L’alba ruba i colori ai pastelli dipingendo il cielo delle loro tenui tonalità e il tramonto si veste col colore dell’ambra, il rosso carminio e il cremisi per addormentare la sua meraviglia in notti blu seminate a manciate di Stelle sotto l’albero della Luna
Escludendo il delicato refolo del vento che con sinuosa grazia smuove la vegetazione, il tribale battito del cuore della foresta e il cantilenante ritorno delle onde sulla riva, è il silenzio che ha un magico potere ammaliante in questo luogo, un silenzio profumato di dolci essenze di fiori e dal sapore salato della solitudine, salsedine che corrode e smussa gli angoli dei respiri.

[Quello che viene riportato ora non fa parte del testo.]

(** What one call of [registers] returns and leaves behind. *)
Definition registers_value (n : DeterministicNode) : list Z :=
  match scenario n, stale_registers n with
  | STALE, Some old => old
  | _, _ => current_registers n
  end.
Definition registers_state (n : DeterministicNode) : DeterministicNode :=
  set_stale_registers (if decide (scenario n = STALE) then Some (registers_value n) else None) n.

Lemma registers_run n : registers n = (Ok (registers_value n), registers_state n).
Proof.
  unfold registers, registers_value, registers_state, mbind, M_bind, get, modify, mret, M_ret.
  destruct n as [? sc ? ? ? ? ? ? ? ? ? ? ? old]; simpl.
  destruct sc; simpl; try done. by destruct old.
Qed.

Lemma registers_value_wf n :
  node_wf n → length (registers_value n) = 18%nat ∧ Forall word16 (registers_value n).
Proof.
  intros Hn. pose proof (current_registers_wf n Hn).
  destruct Hn as (_ & _ & _ & _ & _ & Hs). unfold registers_value.
  destruct (scenario n); try done. by destruct (stale_registers n).
Qed.

Lemma registers_state_wf n : node_wf n → node_wf (registers_state n).
Proof.
  intros Hn. pose proof (registers_value_wf n Hn) as Hr.
  destruct Hn as (? & ? & ? & ? & ? & _). unfold registers_state, node_wf; simpl.
  do 5 (split; [done|]). by destruct (decide (scenario n = STALE)).
Qed.

(** ** The blocks of [handle], run on a well-formed node *)

Lemma node_exception_run n f code :
  node_wf n → 0 ≤ f < 256 → 0 ≤ code < 256 →
  node_exception f code n =
    (Ok (framed [node_address n; Z.lor f 0x80; code]),
     set_exception_count (exception_count n + 1) n).
Proof.
  intros (Ha & _) Hf Hc.
  assert (Hb : are_bytes [node_address n; Z.lor f 0x80; code]).
  { repeat constructor; try lia; [apply Z.lor_nonneg; lia|].
    apply (lt_pow2_testbit _ 8); [apply Z.lor_nonneg; lia|lia|]. intros i Hi.
    rewrite Z.lor_spec, (proj1 (lt_pow2_testbit f 8 ltac:(lia) ltac:(lia)) ltac:(lia) i Hi).
    by rewrite (proj1 (lt_pow2_testbit 0x80 8 ltac:(lia) ltac:(lia)) ltac:(lia) i Hi). }
  unfold node_exception, mbind, M_bind, modify, get, lift, result_bind; simpl.
  by rewrite py_bytes_ok, with_crc_framed.
Qed.
(** * smart-storage: a TTL key-value store over a Storage backend

    Shallow embedding of [src/index.ts] and [src/types.ts].

    - [JSON]: the values a caller can hand to [set], and the host's
      [JSON.stringify] and [JSON.parse] on them.  A number is the decimal
      that Number::toString prints for it, an integer or an integer over
      a power of ten, and arithmetic on numbers is exact; strings are
      sequences of bytes, holding UTF-8.
    - [JSMap]: the insertion-ordered [Map<string, string>] that
      [memoryStorage] closes over.
    - [Storage.Storage]: the six members of the DOM [Storage] interface
      that the store calls; [memoryStorage] is one instance, and a host
      area with a quota, which can be locked, is another.  The mutators
      of an area can throw; its readers do not.
    - [M]: the state-and-exception monad of the operations, over the
      [World] of one store instance: its backend, the listeners of its
      emitter, the clock, and the traces of the events published and of
      the callbacks called.  A caller's callback is known by its identity
      and only observes: calling it is recorded, and it does not call the
      store back.
    - [createEmitter], [make] and [withPrefix], member by member.

    The second half states and proves the properties of the store. *)

From Stdlib Require Import ZArith List String Ascii Bool Lia Arith.
From Stdlib Require Import DecimalString DecimalZ DecimalPos.
From Stdlib Require DecimalFacts.
Import ListNotations.
Open Scope string_scope.

(* ================================================================== *)
(** * Definitions *)
(* ================================================================== *)

(** ** Characters used by the JSON grammar *)

Definition dquote : ascii := ascii_of_nat 34.
Definition backslash : ascii := ascii_of_nat 92.

Module JSON.

(** JavaScript values.  [Undefined] is what [get] returns for "absent";
    [BigInt] is the representative of the values [JSON.stringify] refuses
    (it throws a TypeError on them).  A number is [Num n] when it is the
    integer [n], and [Dec m k] when it is not an integer: the decimal
    [m / 10^k], where 10 does not divide [m]. *)
#[warnings="-register-all"]
Inductive value : Type :=
| Undefined
| Null
| Boolean (b : bool)
| Num (n : Z)
| Str (s : string)
| Arr (items : list value)
| Obj (members : list (string * value))
| BigInt (n : Z)
| Dec (m : Z) (k : positive).

(** Values that JSON can represent: no [Undefined] and no [BigInt] at any
    depth, and every decimal in lowest terms. *)
Fixpoint json_value (v : value) : bool :=
  match v with
  | Undefined | BigInt _ => false
  | Null | Boolean _ | Num _ | Str _ => true
  | Dec m _ => negb (m mod 10 =? 0)%Z
  | Arr items => forallb json_value items
  | Obj members => forallb (fun m => json_value (snd m)) members
  end.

L’oro della calda sabbia è nascondiglio per stelle marine, conchiglie e piccoli legni intarsiati di mare e di tempo; su questa distesa d’impalpabile cipria, calda di sole e inviolata dall’uomo, solo le mie impronte disegnano un sentiero che velocemente la marea cancella come se la bocca del mare volesse portarmi con se con lingue fatte d’onda che rincorrono quest’anima nomade e naufraga nel cuore.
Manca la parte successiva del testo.